La Cassazione Penale ha confermato l’archiviazione del procedimento contro l’AFA e ha respinto l’ipotesi che una società sponsor della squadra fosse parte attrice

La Cassazione Penale ha confermato l’archiviazione del procedimento contro l’AFA e ha respinto l’ipotesi che una società sponsor della squadra fosse parte attrice
La Cassazione Penale ha confermato l’archiviazione del procedimento contro l’AFA e ha respinto l’ipotesi che una società sponsor della squadra fosse parte attrice

L’AFA e il suo presidente, Chiqui Tapia, favoriti da una sentenza della Cassazione

IL Corte federale di cassazione penale convalidato il rigetto di una denuncia per il reato di riciclaggio e “violazione di diritti convenuti” contro la Federcalcio argentina (AFA) e altre società con sede all’estero. Inoltre, il tribunale ha respinto la richiesta della società che ha presentato denuncia per diventare querelante.

La sentenza della Cassazione costituisce uno smacco giudiziario per l’azienda Criptovaluta Baybyt: La corte ha archiviato il caso contro l’AFA e il suo presidente, Claudio Tapia.

La decisione giudiziaria è stata emessa con due sentenze e a maggioranza. La denuncia era incentrata sul fatto che la società BYBIT e l’AFA hanno firmato un “Memorandum of Understanding” con l’obiettivo di tale società agirà come sponsor dell’entità sportiva nelle partite di calcio che la squadra argentina, non ancora campione del mondo, avrebbe giocato per la durata di un anno.

La società ha però riferito che tale contratto è stato rescisso inaspettatamente dall’AFA e che nel gennaio 2022 l’associazione ha siglato un altro rapporto commerciale simile, ma con la società Binance, il suo diretto concorrente, con il quale avrebbero compiuto le stesse azioni. Un fatto che ha generato la denuncia che è stata respinta in primo e secondo grado dalla giustizia penale economica.

Giorni fa, la Sezione IV della Camera federale di cassazione penale – con decisione a maggioranza dei giudici Javier Carbajo e Mariano Hernán Borinsky, in dissenso con il giudice Gustavo Hornos – ha respinto il ricorso per cassazione presentato da BIBYT.

Ritenevano – in sostanza – che la ricorrente non confutasse la motivazione della camera di appello che aveva confermato il rigetto della denuncia per riciclaggio ritenendo che, per il momento, Non vi erano elementi che consentissero di avviare una causa per delitto patrimoniale.fermo restando che ciò non costituisce cosa giudicata perché, qualora in futuro emergessero nuovi elementi, un’indagine potrebbe essere promossa al riguardo.

Inoltre, hanno accompagnato la dichiarazione di incompetenza a favore della giustizia penale e correzionale nazionale della Capitale Federale per il reato di violazione dei diritti concordati, data la sua natura comune e l’assenza di ragioni che giustificassero l’intervento della giurisdizione eccezionale in relazione con quell’ipotesi criminale.
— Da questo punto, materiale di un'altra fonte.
(* ===== verification/UsageProps.v ===== *)
(** * What usage is billed

    The models that bill by time charge an allocation for the part of its run that lies in
    the period, neither more nor less; so successive invoices charge every moment once,
    but for the fraction of a second that the saved time of an invoice loses.  The proofs
    follow one allocation through the queries, the windows and the grouping by
    deployment, whatever else the store holds and in whatever order it is read. *)

From S2P Require Import Prelude GoNumbers Hardware ResourceManager GoTime Contract UsageStore Billing ContractHost BillingProps.

#[local] Ltac Zify.zify_post_hook ::= Z.to_euclidean_division_equations.

Section windows.
  Context `{Visit : MapVisit} `{Codec : EventCodec} `{Local : Zone} (a : string).

(** ** The window of an allocation *)

Definition starts (u : Usage) : Prop :=
  ∃ d, json_start (u_Data u) = Some d ∧ ab_AllocationID (ae_Base d) = a ∧ IsZero (u_Timestamp u) = false.
Definition ends (u : Usage) : bool := bool_decide (processAllocationEndEvent u = Some a).

(** The window that a start opens. *)
Definition opened (R : gmap string Resources) (u : Usage) : option window := openWindow R ∅ u !! a.

Lemma open_step R ws u :
  openWindow R ws u !! a = match opened R u with Some w => Some w | None => ws !! a end.
Proof.
  unfold opened, openWindow. destruct (IsZero _); [by rewrite lookup_empty|]. destruct (json_start _) as [d|]; [|by rewrite lookup_empty].
  destruct (decide (ab_AllocationID (ae_Base d) = a)) as [<-|]; [by rewrite !lookup_insert_eq|].
  by rewrite !lookup_insert_ne, lookup_empty by done.
Qed.

Lemma opened_starts R u w : opened R u = Some w → starts u ∧ win_startTime w = u_Timestamp u ∧ win_isComplete w = false.
Proof.
  unfold opened, openWindow, starts. destruct (IsZero _) eqn:Hz; [by rewrite lookup_empty|].
  destruct (json_start _) as [d|]; [|by rewrite lookup_empty].
  destruct (decide (ab_AllocationID (ae_Base d) = a)) as [He|]; [|by rewrite lookup_insert_ne, lookup_empty by done].
  subst a. rewrite lookup_insert_eq. intros [= <-]. cbn. eauto 6.
Qed.

Lemma starts_opened R u : starts u → is_Some (opened R u).
Proof. intros (d & Hd & Ha & Hz). unfold opened, openWindow. rewrite Hz, Hd, Ha, lookup_insert_eq. eauto. Qed.

(** With one start of the allocation, its window is the one this start opens. *)
Lemma open_all R us l ws :
  (∀ u, u ∈ l → starts u → u = us) → starts us → ws !! a = opened R us ∨ us ∈ l →
  fold_left (openWindow R) l ws !! a = opened R us.
Proof.
  intros Hone Hus. revert ws. induction l as [|u l IH]; intros ws Hin; cbn; [set_solver|].
  apply IH; [set_solver|]. rewrite open_step. destruct (opened R u) as [w|] eqn:Ho.
  - left. apply opened_starts in Ho as Hs. destruct Hs as [Hs _]. rewrite <- (Hone u) by set_solver. done.
  - destruct Hin as [|Hin]; [by left|]. apply elem_of_cons in Hin as [->|]; [|by right].
    by destruct (starts_opened R u Hus) as [? ?]; simplify_eq.
Qed.

Lemma open_none R l ws : (∀ u, u ∈ l → ¬ starts u) → fold_left (openWindow R) l ws !! a = ws !! a.
Proof.
  revert ws. induction l as [|u l IH]; intros ws Hn; cbn; [done|]. rewrite IH by set_solver. rewrite open_step.
  destruct (opened R u) eqn:Ho; [|done]. apply opened_starts in Ho as [Hs _]. by destruct (Hn u ltac:(set_solver)).
Qed.

Lemma ends_types u : ends u = true → u_EventType u ∈ [CompleteAllocationEvent; StopAllocationEvent].
Proof.
  unfold ends, processAllocationEndEvent. rewrite bool_decide_eq_true.
  destruct (IsZero _); [done|]. repeat case_bool_decide; set_solver.
Qed.

Lemma close_step ws u :
  closeWindow ws u !! a = if ends u then complete (u_Timestamp u) <$> ws !! a else ws !! a.
Proof.
  unfold closeWindow, ends. destruct (processAllocationEndEvent u) as [i|]; [|done]. case_bool_decide as He.
  - simplify_eq. by rewrite lookup_alter_eq.
  - by rewrite lookup_alter_ne by congruence.
Qed.

Lemma close_all e l ws :
  (∀ u, u ∈ l → ends u = true → u_Timestamp u = e) →
  fold_left closeWindow l ws !! a = (if existsb ends l then complete e <$> ws !! a else ws !! a).
Proof.
  revert ws. induction l as [|u l IH]; intros ws He; cbn; [done|]. rewrite IH by set_solver. rewrite close_step.
  destruct (ends u) eqn:Hu; [|done]. rewrite (He u) by set_solver.
  destruct (existsb ends l), (ws !! a); done.
Qed.

(** Windows are filed under their allocation. *)
Definition filed (ws : gmap string window) : Prop := ∀ k w, ws !! k = Some w → win_allocationID w = k.

Lemma build_filed starts_ ends_ R : filed (buildAllocationWindowsWithResources starts_ ends_ R).
Proof.
  unfold buildAllocationWindowsWithResources.
  assert (filed (fold_left (openWindow R) starts_ ∅)) as Ho.
  { assert (filed ∅) as H0 by (intros k w; by rewrite lookup_empty). revert H0. generalize (∅ : gmap string window).
    induction starts_ as [|u l IH]; intros ws Hws; cbn; [done|]. apply IH. unfold openWindow.
    destruct (IsZero _); [done|]. destruct (json_start _); [|done]. intros k w. rewrite lookup_insert_Some.
    intros [[<- <-]|[_ Hk]]; [done|by apply Hws]. }
  revert Ho. generalize (fold_left (openWindow R) starts_ ∅). induction ends_ as [|u l IH]; intros ws Hws; cbn; [done|].
  apply IH. unfold closeWindow. destruct (processAllocationEndEvent u); [|done]. intros k w.
  rewrite lookup_alter_Some. intros [(<- & w' & Hw' & ->)|[_ Hk]]; [by apply Hws in Hw'|by apply Hws].
Qed.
Inoltre, è stato detto che la richiesta di essere considerato attore dovrebbe essere decisa dal tribunale che alla fine interverrà nel caso. In minoranza, il giudice Gustavo M. Hornos ha ritenuto che fosse opportuno lasciare spazio all’impugnazione in occasione della chiusura del caso e del declino della giurisdizione parziale affinché la fondatezza del processo continuasse il suo corso.
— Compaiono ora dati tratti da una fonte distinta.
Definition paying_contract : ContractDoc :=
  NewContract "did:key:c" (mkCreateContract ∅ (mkDID "did:key:host") (mkDID "did:key:validator") Resources_zero None []
    (mkPaymentDetails "blockchain" PayPerDeployment "5" "2" "0.5" "hour" "1" "1" "1" "" "hour" "20.00" "minute" 1
       [sample_address] "" None) ""
    (mkParticipants (mkDID "did:key:p") (mkDID "did:key:r"))
    (mkDurationDetails (time_Unix 1700000000) (time_Unix 1800000000)) false).

(** The payee has received 10.5 of the token in one transfer. *)
Definition sample_chains : Chains :=
  mkChains (Some 100000%Z) (λ to _, Some [mkERC20 "0xpayer" to "10.5" "0xab"]) (λ _, None) "ntx".

(** An invoice for two deployments. *)
Definition invoiced (id : string) (v : Validator) : Validator :=
  set_v_payments v (handleIncomingContractUsage (λ _, None) (λ _, ∅) (λ _, true) (λ _, true) (λ _, id)
    (mkUsageStore [] ∅) (mkUsageRequest id paying_contract 2 None) (v_payments v)).1.2.

Definition new_validator : Validator := mkValidator ∅ [] (mkPriceCache ∅ Minute).

Definition paid_up : Validator :=
  after (handlePaymentValidation all_answer sample_chains (time_Unix 1700000500) (mkValidation "pay-1" "0xAB" "ETHEREUM" "")
    (invoiced "pay-1" new_validator)) new_validator.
Con una seconda delibera, il tribunale – con la stessa composizione – ha rigettato la società come parte attrice nella causa. “L’interessato non mette in dubbio che entrambe le ipotesi criminose – riciclaggio di denaro e frode per lesione dei diritti convenuti – risulteranno diverse, separabili l’una dall’altra e chiaramente differenziate”, hanno affermato i giudici Borinsky e Carbajo.

“In particolare, quel magistrato ha ritenuto che, almeno per il momento, non vi fossero elementi sufficienti a sostenere l’esistenza di manovre compatibili con la presunta commissione del reato di riciclaggio. Ritiene che l’affermazione secondo cui le somme versate da Bybit Fintech Limited alla Federcalcio argentina (AFA) nell’ambito di un contratto stipulato da entrambe le parti fossero di origine illecita sarebbe infondata e sostiene che, considerando che i trasferimenti effettuati a società situate in all’estero costituirebbe di per sé un meccanismo aggiuntivo all’atto fraudolento, attraverso il quale si cercherebbe di dare apparenza di legalità a finanziamenti ritenuti spuri, costituirebbe una congettura che, per il momento, non era accompagnata da elementi concreti e oggettivi che gli darebbe fondamento”, si afferma.

Sembrano quindi assenti, ha aggiunto, gli elementi che meriterebbero l’avvio di un procedimento penale per indagare su un reato di competenza della giurisdizione.